Tenants from Clarksdale were forced to relocate to other areas and other housing projects throughout the city, which often brought tension and issues with original residents from those particular areas. The newly redeveloped area, which is the prior site of Clarksdale, is now known as Liberty Green, named after Liberty Street, which ran directly through the middle of the complex West to East. The name Liberty Green also stems from the area in the late 19th century, which was rich with green fields. Liberty Green is nearing completion. However, building has halted on the eastern edge of the complex, and only vacant lots sit east of Clay Street to Shelby, with the exception of one row of housing facing Muhammad Ali Boulevard.

Prior to the demolition, many tenants argued that due to Clarksdale's close proximity to Downtown Louisville, that location became the prime factor of the revitalization more so than crime, which was proposed as one of the main purposes for the demolition. Many tenants who opposed the demolition have argued that with the growth, expansion, and development of downtown attractions such as Fourth Street Live!, an abundance of newly developed high-end apartments and condos, KFC Yum! Center, and Louisville Waterfront Park, having Clarksdale in the immediate area would cause concerns with property and retail value for such attractions, therefore raising questions about the safety of patrons, tourists, and citizens as a whole. Ironically, since the demise of Clarksdale and other housing projects in the city from these redevelopment plans, Louisville's crime and murder rate have now risen to an all-time high as a whole and in other parts of the city, particularly the West End, which were very high already.

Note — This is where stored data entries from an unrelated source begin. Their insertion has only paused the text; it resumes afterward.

(* ===== verification/ImageStore.v ===== *)
(** * The image store

    [src/engine/image/store.go]: the images, each with a reference to the layer
    its chain ends in and the set of its children, on a backend and on layer
    stores known by the interfaces [StoreBackend] and [LayerGetReleaser]. *)

From S2P Require Import Prelude FileSys Digest DigestSet Chain FileStore GraphDriver LayerStore LayerInv LayerOps ContainerConfig ImageModel ImageFS.

(** ** Layer stores, as the image store sees them *)

(** [LayerGetReleaser]. *)
Class LayerGetReleaser (L : Type) := {
  lgr_Get : ChainID → M L Layer;
  lgr_Release : Layer → M L (list Metadata);
}.

(** What the image store relies on: [lgr_holds s ref id] says that [ref] is an
    outstanding reference to the layer [id]. *)
Class LayerView (L : Type) := {
  lgr_ok : L → Prop;
  lgr_holds : L → Layer → ChainID → Prop;
}.
Class LayerLaws (L : Type) `{LayerGetReleaser L} `{LayerView L} := {
  lgr_Get_spec s id : lgr_ok s →
    match lgr_Get id s with
    | (Ok ref, s') => lgr_ok s' ∧ lgr_holds s' ref id ∧ (∀ i, ¬ lgr_holds s ref i) ∧
                      ∀ r i, lgr_holds s r i → lgr_holds s' r i
    | (Err _, s') => lgr_ok s' ∧ ∀ r i, lgr_holds s r i → lgr_holds s' r i
    | (Panic _, _) => False
    end;
  lgr_Release_spec s ref id : lgr_ok s → lgr_holds s ref id →
    match lgr_Release ref s with
    | (Ok _, s') => lgr_ok s' ∧ (∀ i, ¬ lgr_holds s' ref i) ∧
                    ∀ r i, r ≠ ref → lgr_holds s r i → lgr_holds s' r i
    | (Err _, s') => lgr_ok s' ∧ ∀ r i, r ≠ ref → lgr_holds s r i → lgr_holds s' r i
    | (Panic _, _) => False
    end;
}.

(** ** The store *)

(** [imageMeta]. *)
Record imageMeta := mkMeta { im_layer : option Layer; im_children : gset ImageID }.

(** [store]. *)
Record IS (L F : Type) := mkIS {
  lss : gmap string L;
  images : gmap ImageID imageMeta;
  ifs : F;
  digestSet : list DigestSet.digestEntry;
}.
Arguments mkIS {L F} _ _ _ _.
Arguments lss {L F} _.
Arguments images {L F} _.
Arguments ifs {L F} _.
Arguments digestSet {L F} _.

Definition ErrNotSupportedOperatingSystem := Sentinel "system.ErrNotSupportedOperatingSystem".
Definition imageNotFoundError (term : string) : error := NotFound ("No such image: " +:+ term).

(** [LCOWSupported] on a host that is not Windows, and [IsOSSupported]. *)
Definition LCOWSupported : bool := false.
Definition EqualFold (s t : string) : bool := String.eqb (GoString.to_lower s) (GoString.to_lower t).
Definition IsOSSupported (GOOS os : string) : bool :=
  if EqualFold GOOS os then true
  else if LCOWSupported && EqualFold os "linux" then true
  else false.

Section ImageStore.
Context {L F : Type} `{LayerGetReleaser L} `{Backend F} `{JSON Image}.
(** [runtime.GOOS], and [time.Time] in the format [RFC3339Nano]. *)
Context (GOOS : string) (format_time : Z → string) (parse_time : string → error + Z).

Definition set_images (f : gmap ImageID imageMeta → gmap ImageID imageMeta) (s : IS L F) : IS L F :=
  mkIS (lss s) (f (images s)) (ifs s) (digestSet s).
Definition set_ifs (f : F) (s : IS L F) : IS L F := mkIS (lss s) (images s) f (digestSet s).
Definition set_digestSet (d : list DigestSet.digestEntry) (s : IS L F) : IS L F :=
  mkIS (lss s) (images s) (ifs s) d.

Definition onBE {A} (m : M F A) : M (IS L F) A := zoom ifs set_ifs m.
(** A call on [is.lss[os]]; a missing entry is a nil interface. *)
Definition onLS {A} (os : string) (m : M L A) : M (IS L F) A := λ s,
  match lss s !! os with
  | None => (Panic nil_deref, s)
  | Some l => let '(r, l') := m l in (r, mkIS (<[os := l']> (lss s)) (images s) (ifs s) (digestSet s))
  end.
(** A call on [is.digestSet]. *)
Definition onDS (f : list DigestSet.digestEntry → outcome (list DigestSet.digestEntry)) : M (IS L F) () := λ s,
  match f (digestSet s) with
  | Ok d => (Ok tt, set_digestSet d s)
  | Err e => (Err e, s)
  | Panic p => (Panic p, s)
  end.

Definition is_GetParent (id : ImageID) : M (IS L F) ImageID := onBE (be_GetMetadata id "parent").

(** [Get]. *)
Definition is_Get (id : ImageID) : M (IS L F) Image :=
  config ← onBE (be_Get id);
  img ← of_sum (NewFromJSON config);
  let img := set_computedID id img in
  p ← attempt (is_GetParent id);
  mret (set_parent (match p with inr p => p | inl _ => EmptyString end) img).

(** [Create]. *)
Definition Create (config : string) : M (IS L F) ImageID :=
  img ← of_sum (json_unmarshal config);
  rootFS ← match img_RootFS img with Some r => mret r | None => panic nil_deref end;
  let layerCounter := layer_count (img_History img) in
  _ ← guard_err (negb (length (DiffIDs rootFS) <? layerCounter))
        (Errorf "too many non-empty layers in History section");
  imageID ← onBE (be_Set config);
  s ← get;
  match images s !! imageID with
  | Some _ => mret imageID
  | None =>
      let layerID := rf_ChainID GOOS rootFS in
      l ← (if negb (String.eqb layerID EmptyString) then
             let os := OperatingSystem GOOS img in
             _ ← guard_err (IsOSSupported GOOS os) ErrNotSupportedOperatingSystem;
             r ← attempt (onLS os (lgr_Get layerID));
             match r with
             | inl e => fail (Wrap e ("failed to get layer " +:+ layerID))
             | inr l => mret (Some l)
             end
           else mret None);
      _ ← modify (set_images <[imageID := mkMeta l ∅]>);
      r ← attempt (onDS (λ d, DigestSet.Add d imageID));
      match r with
      | inl e => _ ← modify (set_images (delete imageID)); fail e
      | inr _ => mret imageID
      end
  end.

(** [Search]. *)
Definition Search (term : string) : M (IS L F) ImageID :=
  s ← get;
  match DigestSet.Lookup (digestSet s) term with
  | Ok dgst => mret dgst
  | Err e => fail (if bool_decide (e = DigestSet.ErrDigestNotFound) then imageNotFoundError term else e)
  | Panic p => panic p
  end.

Definition drop_child (id : ImageID) (m : imageMeta) : imageMeta :=
  mkMeta (im_layer m) (im_children m ∖ {[ id ]}).
Definition add_child (id : ImageID) (m : imageMeta) : imageMeta :=
  mkMeta (im_layer m) ({[ id ]} ∪ im_children m).

(** Takes an image out of the children of its recorded parent. *)
Definition unlink (id : ImageID) : M (IS L F) () :=
  p ← attempt (is_GetParent id);
  match p with
  | inr parent => modify (set_images (alter (drop_child id) parent))
  | inl _ => mret tt
  end.

(** [Delete]. *)
Definition is_Delete (id : ImageID) : M (IS L F) (list Metadata) :=
  s ← get;
  match images s !! id with
  | None => fail (Errorf ("unrecognized image ID " +:+ id))
  | Some imageMeta =>
      r ← attempt (is_Get id);
      match r with
      | inl e => fail (Errorf ("unrecognized image " +:+ id))
      | inr img =>
          let os := OperatingSystem GOOS img in
          _ ← guard_err (IsOSSupported GOOS os) (Errorf ("unsupported image operating system " +:+ os));
          _ ← for_each (elements (im_children imageMeta))
                (λ c, ignore_err (onBE (be_DeleteMetadata c "parent")));
          _ ← unlink id;
          _ ← ignore_err (onDS (λ d, DigestSet.Remove d id));
          _ ← modify (set_images (delete id));
          _ ← ignore_err (onBE (be_Delete id));
          match im_layer imageMeta with
          | Some l => onLS os (lgr_Release l)
          | None => mret []
          end
      end
  end.

(** [SetParent]. *)
Definition SetParent (id parent : ImageID) : M (IS L F) () :=
  s ← get;
  match images s !! parent with
  | None => fail (Errorf ("unknown parent image ID " +:+ parent))
  | Some _ =>
      _ ← unlink id;
      _ ← modify (set_images (alter (add_child id) parent));
      onBE (be_SetMetadata id "parent" parent)
  end.

(** [SetLastUpdated] at the time [now], and [GetLastUpdated]. *)
Definition SetLastUpdated (now : Z) (id : ImageID) : M (IS L F) () :=
  onBE (be_SetMetadata id "lastUpdated" (format_time now)).
Definition GetLastUpdated (id : ImageID) : M (IS L F) Z :=
  r ← attempt (onBE (be_GetMetadata id "lastUpdated"));
  match r with
  | inl _ => mret 0%Z
  | inr bytes => if String.eqb bytes EmptyString then mret 0%Z else of_sum (parse_time bytes)
  end.

(** [Children]. *)
Definition is_children (im : gmap ImageID imageMeta) (id : ImageID) : gset ImageID :=
  match im !! id with Some m => im_children m | None => ∅ end.
Definition Children (id : ImageID) : M (IS L F) (list ImageID) :=
  gets (λ s, elements (is_children (images s) id)).

(** [imagesMap], [Heads] and [Map]. *)
Fixpoint collect (all : bool) (ids : list ImageID) (acc : gmap ImageID Image)
    : M (IS L F) (gmap ImageID Image) :=
  match ids with
  | [] => mret acc
  | id :: ids =>
      s ← get;
      if negb all && (0 <? length (elements (is_children (images s) id))) then collect all ids acc else
      r ← attempt (is_Get id);
      match r with
      | inl _ => collect all ids acc
      | inr img => collect all ids (<[id := img]> acc)
      end
  end.
Definition imagesMap (all : bool) : M (IS L F) (gmap ImageID Image) :=
  s ← get; collect all (map_to_list (images s)).*1 ∅.
Definition Heads : M (IS L F) (gmap ImageID Image) := imagesMap false.
Definition is_Map : M (IS L F) (gmap ImageID Image) := imagesMap true.
Definition Len : M (IS L F) nat := gets (λ s, size (images s)).

(** The callback of [restore]. *)
Definition restore_image (dgst : string) : M (IS L F) () :=
  r ← attempt (is_Get dgst);
  match r with
  | inl _ => mret tt
  | inr img =>
      let finish l :=
        _ ← onDS (λ d, DigestSet.Add d dgst);
        modify (set_images <[dgst := mkMeta l ∅]>) in
      let chainID := match img_RootFS img with Some r => rf_ChainID GOOS r | None => EmptyString end in
      if negb (String.eqb chainID EmptyString) then
        let os := OperatingSystem GOOS img in
        if negb (IsOSSupported GOOS os) then mret tt else
        r ← attempt (onLS os (lgr_Get chainID));
        match r with
        | inl e => if bool_decide (e = LayerErr.ErrLayerDoesNotExist) then mret tt else fail e
        | inr l => finish (Some l)
        end
      else finish None
  end.
(** The second pass of [restore]. *)
Definition restore_children (id : ImageID) : M (IS L F) () :=
  p ← attempt (is_GetParent id);
  match p with
  | inr parent => modify (set_images (alter (add_child id) parent))
  | inl _ => mret tt
  end.
(** [restore], run by [NewImageStore] on empty maps. *)
Definition restore : M (IS L F) () :=
  ds ← onBE be_Walk;
  _ ← for_each ds restore_image;
  s ← get;
  for_each (map_to_list (images s)).*1 restore_children.

(** [NewImageStore]. *)
Definition NewImageStore (fs : F) (lss : gmap string L) : outcome () * IS L F :=
  restore (mkIS lss ∅ fs []).
End ImageStore.

(** ** The layer store of the daemon is such a store *)

Section LayerInstance.
Context {D : Type} `{GraphDriver D} `{JSON Descriptor} `{TarSplit} (root : path).

#[export] Instance layer_get_releaser : LayerGetReleaser (LS D) := {
  lgr_Get id := onCore (Mem.Get id);
  lgr_Release ref := Release root ref;
}.

Lemma live_refs ext c y id l : wf_core ext c → live c y id l → is_Some (refs c !! y).
Proof. intros Hwf (_&r&Hr&Hy). eexists. by eapply (wf_refs _ _ Hwf). Qed.

#[export] Instance layer_view : LayerView (LS D) := {
  lgr_ok s := wf_core [] (core s);
  lgr_holds s ref id := ∃ y l, ref = LRef y ∧ live (core s) y id l;
}.
#[export] Instance layer_laws : @LayerLaws (LS D) layer_get_releaser layer_view.
Proof.
  split; cbn.
  - intros s id Hwf. unfold onCore, zoom. pose proof (Get_core_ok [] (core s) id Hwf) as Hg.
    destruct (layerMap (core s) !! id) as [l|].
    + destruct Hg as (y&c'&->&Hwf'&Hext&Hl&_&->). split_and!; [done|by eauto|..].
      * intros i (y&l'&[= <-]&Hlive). pose proof (live_lt _ _ _ _ _ Hwf Hlive). lia.
      * intros r i (y&l'&->&Hlive). exists y, l'. split; [done|]. by apply (ext_live _ _ _ Hext).
    + rewrite Hg. by split.
  - intros s ref id Hwf (y&l&->&Hlive).
    assert (valid_layer (core s) (LRef y)) as Hv by (by eapply live_refs).
    pose proof (Release_ok root [] (core s) (LRef y) Hwf Hv s eq_refl) as Hr.
    assert (∀ s' : LS D, Release_frame [] (core s) (LRef y) (core s') → ∀ r i, r ≠ LRef y →
      (∃ y0 l0, r = LRef y0 ∧ live (core s) y0 i l0) → ∃ y0 l0, r = LRef y0 ∧ live (core s') y0 i l0) as Hframe.
    { intros s' (_&Hext&_) r i Hne (y0&l0&->&Hl0). exists y0, l0. split; [done|].
      apply (ext_live _ _ _ Hext); [|done]. simpl. set_solver. }
    destruct (Release root (LRef y) s) as [[mds|e|p] s']; [| |done].
    + destruct Hr as (Hfr&_&Hno&_). split_and!; [apply Hfr| |by apply Hframe].
      intros i (y0&l0&[= <-]&Hl0). eapply Hno; [|done]. simpl. set_solver.
    + split; [apply Hr|by apply Hframe].
Qed.
End LayerInstance.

Crime has also risen in areas of the city where crime was almost nonexistent before, particularly certain areas of the Highlands, the South End, and smaller areas within the East End.

Today, a local TV repair shop and family-owned business, Clarksdale TV, located nearby on South Shelby Street and Broadway, along with a one-block alley between South Campbell and South Wenzel Streets near East Madison in Phoenix Hill, are the only remnants bearing the Clarksdale name within the city of Louisville.